Using AWS Lambda for updating S3 objects Metadata


We have a client’s website hosted on AWS infrastructure.The client is a mass media company with presence all over the world. When we tested the website page on PageSpeed Insight Google’s platform https://developers.google.com/speed/pagespeed/insights/, we found that there were some cacheable resources which had no expiration set for the browser, which was a factor for increasing page load time.
Hence the tool was suggesting to Leverage browser caching which would minimise the page load time.
The website was being delivered through CloudFront. When browser caching has to be set, the request should come from the origin headers. In our case the Origin for the static assets was S3 bucket. The header should come with a value set for max-age for Cache-control parameter.
When you have a lot of static content residing within a S3 bucket and you want to have some parameter being set as part of the object metadata, each time updating it would be a manual task. When files to be managed are large in number updating metadata with each upload becomes tedious.
The requirement was to set the following:
S3→ bucket_name→ Object_name → Properties→ Metadata → Add more metadata
Key : Cache-Control    Value : max-age = 604800

One work around for above problem could be using Amazon Lambda.


Amazon Lambda
AWS Lambda is a compute service that lets you run code without provisioning or managing servers.AWS Lambda executes your code only when needed and scales automatically, from a few requests per day to thousands per second. You pay only for the compute time you consume - there is no charge when your code is not running. With AWS Lambda, you can run code for virtually any type of application or backend service - all with zero administration. AWS Lambda runs your code on a high-availability compute infrastructure and performs all of the administration of the compute resources, including server and operating system maintenance, capacity provisioning and automatic scaling, code monitoring and logging.

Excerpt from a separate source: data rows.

Lemma runs_loop_spec p d fuel : forall i b, wf_builder b -> hs_key (T := NS) d -> 0 <= i <= 128 -> 128 - i < Z.of_nat fuel ->
  exists b', runs_loop fuel p i b d = Some b' /\ wf_builder b' /\ m_nodeId b' = m_nodeId b
    /\ (forall a, baccepts b' a <-> baccepts b a)
    /\ forall l j, bedge b' l j <-> bedge b l j \/ exists c, l = Some c /\ (i <= c < 128 /\ p c = true) /\ j = d.
Proof.
  induction fuel as [|fuel IH]; intros i b Hb Hk Hi Hf; [lia|]. cbn [runs_loop].
  pose proof (skip_while_spec (fun c => negb (p c)) 128 i Hi ltac:(lia)) as (Hs & Hout & Hstop).
  set (s := skip_while 128 (fun c => negb (p c)) i) in *.
  assert (Hno : forall c, i <= c < s -> p c = false) by (intros c Hc; apply negb_true_iff, Hout; lia).
  destruct (Z.eqb_spec s 128) as [E|Hne].
  { exists b. split_and!; try done. intros l j. split; [by left|]. intros [?|(c & _ & [Hc Hp] & _)]; [done|].
    rewrite Hno in Hp by lia. done. }
  assert (Hps : p s = true) by (apply negb_false_iff, Hstop; lia).
  pose proof (skip_while_spec p 128 (s + 1) ltac:(lia) ltac:(lia)) as (He & Hin & Hend).
  set (e := skip_while 128 p (s + 1)) in *.
  assert (Hrun : forall c, s <= c < e -> p c = true).
  { intros c Hc. destruct (decide (c = s)) as [->|]; [done|apply Hin; lia]. }
  destruct (addTransition_spec b s (e - 1) d Hb ltac:(lia) ltac:(lia) Hk) as (b1 & -> & Hb1 & Hid1 & He1 & Ha1).
  rewrite option_bind_Some. destruct (IH e b1 Hb1 Hk ltac:(lia) ltac:(lia)) as (b2 & -> & Hb2 & Hid2 & Ha2 & He2).
  exists b2. split_and!; [done|done|congruence|intros a; by rewrite Ha2, Ha1|]. intros l j. rewrite He2, He1. split.
  - intros [[?|(c & -> & Hc & ->)]|(c & -> & [Hc Hp] & ->)]; [by left|right..]; exists c; (split; [done|]); (split; [|done]).
    + split; [lia|apply Hrun; lia].
    + split; [lia|done].
  - intros [?|(c & -> & [Hc Hp] & ->)]; [by left; left|]. destruct (decide (c < e)) as [Hce|].
    + left. right. exists c. split; [done|]. split; [|done]. destruct (decide (c < s)); [|lia].
      rewrite Hno in Hp by lia. done.
    + right. exists c. split; [done|]. split; [|done]. split; [lia|done].
Qed.

Lemma get_bit cs c : 0 <= c < 128 -> default false (cs_get cs c) = cs_bit cs c.
Proof. intros Hc. by rewrite cs_get_bit. Qed.

Lemma draws_characterSet cs :
  draws (fun nfa b d => b ← generateCharacterSet cs b d; Some (nfa, b)) 0 (fun w => exists c, w = [c] /\ cs_matches cs c).
Proof.
  intros nfa b d Hb Hid Hd Hroom. assert (Hk : hs_key (T := NS) d) by by eapply room_key. unfold generateCharacterSet.
  assert (Hrun : exists b', (if negb (m_inverted cs) then runs_loop 129 (fun i => default false (cs_get cs i)) 0 b d
      else runs_loop 129 (fun i => negb (default false (cs_get cs i))) 1 b d) = Some b'
    /\ wf_builder b' /\ m_nodeId b' = m_nodeId b /\ (forall a, baccepts b' a <-> baccepts b a)
    /\ forall l j, bedge b' l j <-> bedge b l j \/ exists c, l = Some c /\ cs_matches cs c /\ j = d).
  { unfold cs_matches. destruct (m_inverted cs); cbn [negb].
    - destruct (runs_loop_spec (fun i => negb (default false (cs_get cs i))) d 129 1 b Hb Hk ltac:(lia) ltac:(lia)) as (b' & Hr & Hb' & Hid' & Ha' & He).
      exists b'. split; [exact Hr|]. clear Hr. split; [done|]. split; [done|]. split; [done|]. intros l j. rewrite He.
      split; (intros [?|(c & -> & [Hc Hp] & ->)]; [by left|right]); exists c; (split; [done|]); (split; [|done]); (split; [done|]).
      + rewrite get_bit in Hp by lia. by apply negb_true_iff.
      + rewrite get_bit by lia. by rewrite Hp.
    - destruct (runs_loop_spec (fun i => default false (cs_get cs i)) d 129 0 b Hb Hk ltac:(lia) ltac:(lia)) as (b' & Hr & Hb' & Hid' & Ha' & He).
      exists b'. split; [exact Hr|]. clear Hr. split; [done|]. split; [done|]. split; [done|]. intros l j. rewrite He.
      split; (intros [?|(c & -> & [Hc Hp] & ->)]; [by left|right]); exists c; (split; [done|]); (split; [|done]); (split; [done|]).
      + by rewrite get_bit in Hp by lia.
      + by rewrite get_bit by lia. }
  destruct Hrun as (b' & -> & Hb' & Hid' & Ha' & He). rewrite option_bind_Some. exists nfa, b'.
  split; [done|]. split; [done|]. split; [done|]. split; [done|]. split; [lia|]. split; [done|].
  intros _ Hwf. eapply drawn_edges; [done|apply (fragment_chars _ _ (cs_matches cs))|]. done.
Qed.

(** ** Quantifiers *)

Lemma draws_optional g cost L : draws g cost L -> draws (quantified g ZeroOrOne) cost (lang_quantified ZeroOrOne L).
Proof.
  intros Hg nfa b d Hb Hid Hd Hroom. destruct (Hg nfa b d Hb Hid Hd Hroom) as (nfa' & b1 & Hgen & Hb1 & Hid1 & Ha1 & Hn & Hle & Hsem).
  cbn [quantified]. rewrite Hgen, option_bind_Some.
  destruct (addEpsilonTransition_spec b1 d Hb1) as (Hb2 & Hid2 & He2 & Ha2); [by eapply room_key|].
  eexists _, _. split; [reflexivity|]. split; [done|]. split; [congruence|]. split; [intros a; by rewrite Ha2|].
  split; [done|]. split; [done|]. intros Hs Hwf. destruct (Hsem Hs Hwf) as [? ? (S & E & HF & HI & HB)].
  split; [done|done|]. eexists _, E. split; [by apply fragment_optional|]. split; [done|].
  intros l j. rewrite He2, HB. tauto.
Qed.

(** The edges of the node that closes a repetition. *)
Lemma repeatEnd_spec b s d :
  wf_builder b -> (forall l j, ~ bedge b l j) -> (forall a, ~ baccepts b a) -> hs_key (T := NS) s -> hs_key (T := NS) d ->
  let b' := addEpsilonTransition (addEpsilonTransition b s) d in
  wf_builder b' /\ m_nodeId b' = m_nodeId b /\ (forall l j, bedge b' l j <-> l = None /\ (j = s \/ j = d))
  /\ forall a, ~ baccepts b' a.
Proof.
  intros Hb Hno Hnoa Hs Hd. destruct (addEpsilonTransition_spec b s Hb Hs) as (Hb1 & Hid1 & He1 & Ha1).
  destruct (addEpsilonTransition_spec _ d Hb1 Hd) as (Hb2 & Hid2 & He2 & Ha2). cbv zeta. split_and!; [done|congruence| |].
  - intros l j. rewrite He2, He1. specialize (Hno l j). naive_solver.
  - intros a. rewrite Ha2, Ha1. apply Hnoa.
Qed.

Lemma repeatSource_spec b s d (optional : bool) :
  wf_builder b -> hs_key (T := NS) s -> hs_key (T := NS) d ->
  let b1 := addEpsilonTransition b s in
  let b' := if optional then addEpsilonTransition b1 d else b1 in
  wf_builder b' /\ m_nodeId b' = m_nodeId b
  /\ (forall l j, bedge b' l j <-> bedge b l j \/ (l = None /\ (j = s \/ (optional = true /\ j = d))))
  /\ forall a, baccepts b' a <-> baccepts b a.
Proof.
  intros Hb Hs Hd. destruct (addEpsilonTransition_spec b s Hb Hs) as (Hb1 & Hid1 & He1 & Ha1). cbv zeta.
  destruct optional.
  - destruct (addEpsilonTransition_spec _ d Hb1 Hd) as (Hb2 & Hid2 & He2 & Ha2). split_and!; [done|congruence| |].
    + intros l j. rewrite He2, He1. naive_solver.
    + intros a. by rewrite Ha2, Ha1.
  - split_and!; [done|done| |done]. intros l j. rewrite He1. naive_solver.
Qed.

Lemma draws_repeated g cost L optional :
  0 <= cost -> draws g cost L ->
  draws (fun nfa b d => repeated g nfa b d optional) (cost + 2) (lang_quantified (if optional then ZeroOrMore else OneOrMore) L).
Proof.
  intros Hc Hg nfa b d Hb Hid Hd Hroom. unfold repeated. cbv zeta. pose proof Hroom as (_ & Hr1 & Hr2).
  pose proof (newBuilder_any nfa ltac:(unfold room; lia)) as HA. destruct (newBuilder (NS := NS) (AS := AS) nfa) as [nfa1 b1].
  destruct HA as (Hb1 & Hid1 & Hn1 & Hle1 & Hno1 & Hnoa1 & Hsem1 & _).
  pose proof (newBuilder_any nfa1 ltac:(unfold room; lia)) as HB. destruct (newBuilder (NS := NS) (AS := AS) nfa1) as [nfa2 b2].
  destruct HB as (Hb2 & Hid2 & Hn2 & Hle2 & Hno2 & Hnoa2 & Hsem2 & _).
  destruct (Hg nfa2 b1 (m_nodeId b2) Hb1 ltac:(lia) ltac:(lia) ltac:(unfold room; lia)) as
    (nfa3 & b3 & -> & Hb3 & Hid3 & Ha3 & Hn3 & Hle3 & Hsem3).
  rewrite option_bind_Some, Hid1, Hid3, Hid1.
  assert (Hks : hs_key (T := NS) (nnodes nfa)) by (unfold hs_key; lia).
  assert (Hkd : hs_key (T := NS) d) by (unfold hs_key; lia).
  destruct (repeatEnd_spec b2 (nnodes nfa) d Hb2 Hno2 Hnoa2 Hks Hkd) as (Hb4 & Hid4 & He4 & Ha4).
  set (b4 := addEpsilonTransition (addEpsilonTransition b2 (nnodes nfa)) d) in *.
  destruct (repeatSource_spec b (nnodes nfa) d optional Hb Hks Hkd) as (Hb5 & Hid5 & He5 & Ha5).
  set (b5 := if optional then _ else _) in *.
  destruct (destroyBuilder_any nfa3 b4 Hb4 ltac:(lia)) as (nfa4 & -> & Hn4 & Hle4 & Hsem4). rewrite option_bind_Some.
  destruct (destroyBuilder_any nfa4 b3 Hb3 ltac:(lia)) as (nfa5 & -> & Hn5 & Hle5 & Hsem5). rewrite option_bind_Some.
  exists nfa5, b5. split; [done|]. split; [done|]. split; [done|]. split; [done|]. split; [lia|].
  split; [etrans; [exact Hle1|]; etrans; [exact Hle2|]; etrans; [exact Hle3|]; by etrans|]. intros Hs Hwf.
  destruct (Hsem1 Hwf) as [Hwf1 Hsame1]. destruct (Hsem2 Hwf1) as [Hwf2 Hsame2].
  assert (Hs4 : nfa_small nfa4) by by eapply nfa_le_small. assert (Hs3 : nfa_small nfa3) by by eapply nfa_le_small.
  destruct (Hsem3 Hs3 Hwf2) as [Hwf3 Hsame3 (S1 & E1 & HF1 & HI1 & HB1)].
  destruct (Hsem4 Hs4 Hwf3) as (Hwf4 & Hsame4 & Hedge4 & Hacc4). destruct (Hsem5 Hs Hwf4) as (Hwf5 & Hsame5 & Hedge5 & Hacc5).
  rewrite Hid4 in Hedge4, Hacc4, Hsame4. rewrite Hid3, Hid1 in Hedge5, Hacc5, Hsame5.
  replace (m_nodeId b2) with (nnodes nfa + 1) in * by lia. replace (nnodes nfa2) with (nnodes nfa + 2) in * by lia.
  split; [done| |].
  - intros i Hi. eapply same_node_trans; [apply Hsame1; lia|]. eapply same_node_trans; [apply Hsame2; lia|].
    eapply same_node_trans; [apply Hsame3; lia|]. eapply same_node_trans; [apply Hsame4; lia|apply Hsame5; lia].
  - exists (repeat_source (nnodes nfa) d optional), (repeat_graph (nnodes nfa) d S1 E1).
    replace (nnodes nfa5) with (nnodes nfa3) by lia. split; [apply fragment_repeat; [done|lia]|]. split; [|intros l j; rewrite He5; done].
    pose proof HF1 as [_ _ _ HI _]. intros i Hi. unfold repeat_graph.
    assert (Hcase : i = nnodes nfa \/ i = nnodes nfa + 1 \/ nnodes nfa + 2 <= i < nnodes nfa3) by lia.
    destruct Hcase as [->|[->|Hi']].
    + split.
      * intros l j. rewrite Hedge5, HB1. specialize (Hno1 l j). split; [naive_solver|].
        intros [[_ ?]|[[? _]|He]]; [by right|lia|]. apply HI in He as [? _]. lia.
      * intros a. rewrite Hacc5, Ha3. apply Hnoa1.
    + pose proof (Hsame5 (nnodes nfa + 1) ltac:(lia) ltac:(lia)) as Hsm. split.
      * intros l j. rewrite (same_node_edge _ _ _ _ _ Hsm), Hedge4, He4. split; [intros [-> ?]; by right; left|].
        intros [[? _]|[(_ & ? & ?)|He]]; [lia|done|]. apply HI in He as [? _]. lia.
      * intros a. rewrite (same_node_accepts _ _ _ _ Hsm), Hacc4. apply Ha4.
    + assert (Hsm : same_node nfa3 nfa5 i) by (eapply same_node_trans; [apply Hsame4; lia|apply Hsame5; lia]).
      destruct (HI1 i Hi') as [He Ha]. split.
      * intros l j. rewrite (same_node_edge _ _ _ _ _ Hsm), He. split; [by right; right|].
        intros [[? _]|[[? _]|?]]; [lia|lia|done].
      * intros a. rewrite (same_node_accepts _ _ _ _ Hsm). apply Ha.
Qed.

(** The number of nodes a quantifier adds. *)
Definition quantified_cost (q : AtomQuantifier) (cost : Z) : Z :=
  match q with One | ZeroOrOne => cost | _ => cost + 2 end.

Lemma draws_quantified g q cost L : 0 <= cost -> draws g cost L -> draws (quantified g q) (quantified_cost q cost) (lang_quantified q L).
Proof.
  intros Hc Hg. destruct q.
  - exact Hg.
  - by apply draws_optional.
  - by apply (draws_repeated g cost L true).
  - by apply (draws_repeated g cost L false).
Qed.

(** ** Groups *)

Lemma to_new_end_spec g cost L nfa b acts :
  0 <= cost -> draws g cost L -> wf_builder b -> 0 <= m_nodeId b < nnodes nfa -> room nfa (cost + 1) ->
  Forall (hs_key (T := AS)) acts ->
  exists nfa' b' e, to_new_end g nfa b acts = Some (nfa', b', e) /\ wf_builder b' /\ m_nodeId b' = m_nodeId b
    /\ (forall a, baccepts b' a <-> baccepts b a) /\ wf_builder e /\ m_nodeId e = nnodes nfa
    /\ (forall l j, ~ bedge e l j) /\ (forall a, baccepts e a <-> a ∈ acts)
    /\ nnodes nfa' = nnodes nfa + (cost + 1) /\ nfa_le nfa nfa'
    /\ (nfa_small nfa' -> wf_nfa nfa ->
        wf_nfa nfa' /\ (forall i, 0 <= i < nnodes nfa -> same_node nfa nfa' i)
        /\ (forall l j, ~ edge nfa' (nnodes nfa) l j) /\ (forall a, ~ accepts nfa' (nnodes nfa) a)
        /\ exists S E, fragment (nnodes nfa + 1) (nnodes nfa') (nnodes nfa) S E L
          /\ interior nfa' (nnodes nfa + 1) (nnodes nfa') E /\ forall l j, bedge b' l j <-> bedge b l j \/ S l j).
Proof.
  intros Hc Hg Hb Hid (_ & Hr1 & Hr2) Hacts. unfold to_new_end.
  pose proof (newBuilder_any nfa ltac:(unfold room; lia)) as HA. destruct (newBuilder (NS := NS) (AS := AS) nfa) as [nfa1 e].
  destruct HA as (He & Hide & Hn1 & Hle1 & Hno & Hnoa & Hsem1 & Hnone & Hnonea).
  destruct (Hg nfa1 b (m_nodeId e) Hb ltac:(lia) ltac:(lia) ltac:(unfold room; lia)) as
    (nfa2 & b2 & -> & Hb2 & Hid2 & Ha2 & Hn2 & Hle2 & Hsem2). rewrite option_bind_Some.
  destruct (setActions_spec e acts He Hacts) as (He' & Hide' & Hee & Hea).
  exists nfa2, b2, (setActions e acts). split; [done|]. split; [done|]. split; [done|]. split; [done|]. split; [done|].
  split; [congruence|]. split; [intros l j; by rewrite Hee|]. split.
  { intros a. rewrite Hea. specialize (Hnoa a). tauto. }
  split; [lia|]. split; [by etrans|]. intros Hs Hwf. destruct (Hsem1 Hwf) as [Hwf1 Hsame1].
  destruct (Hsem2 Hs Hwf1) as [Hwf2 Hsame2 (S & E & HF & HI & HB)]. rewrite Hn1, Hide in *. split; [done|].
  assert (Hnew : same_node nfa1 nfa2 (nnodes nfa)) by (apply Hsame2; lia). split_and!.
  - intros i Hi. eapply same_node_trans; [apply Hsame1; lia|apply Hsame2; lia].
  - intros l j. by rewrite (same_node_edge _ _ _ _ _ Hnew).
  - intros a. by rewrite (same_node_accepts _ _ _ _ Hnew).
  - by exists S, E.
Qed.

Let’s have a look at how lambda works :




Implementation for above challenge using Lambda :


  1. Sign-in to your AWS account. Navigate to Compute→ Lambda
  2. Create a new Lambda function. First add a trigger for your function. Lambda can be integrated with AWS services as shown in image below. As per the trigger event choose from the services and proceed for the further configurations.I would choose S3.
  1. Specify the bucket name for which metadata to object has to be added. Choose the action for example Creation of object in my case.  We can configure the path for which objects the function should execute along with the extension
  1. Upload function to Lambda . Lambda supports code written in Node.js (JavaScript), Python, and Java (Java 8 compatible)


  1. Select the Handler and a role. Provide the role with required permissions.


  1. Review and Create the function.

Testing :
  1. Upload a file to the S3 bucket which acts as trigger for Lambda
  2. After Upload check the metadata added.
S3→ Bucket_name → Properties → Metadata


Logs & Graphs :
  1. Navigate to CloudWatch → Logs → /aws/lambda/your_Lambda_Function_name

  1. The summary Lambda execution is present within the logs.

More Use Cases for Lambda :

  1. Log Analysis
  2. Serverless Websites
  3. Automating Tasks like backups
  4. Data transformations/conversions on the fly


Potential Benefits:

  1. Serverless
  2. Event-driven
  3. Sub-second Billing
  4. Completely Automated Administration
  5. Built-in Fault Tolerance

Conclusion :
    Lambda is a service which can be use for event driven actions. You pay only for the compute time you use. You can run your piece of code from any type of back-end service with fully automated work-flow. We were able to automate the process to add/update the metadata to objects uploaded.Now the client just needs to upload the objects and Lambda takes care of the latter part without any additional manual work.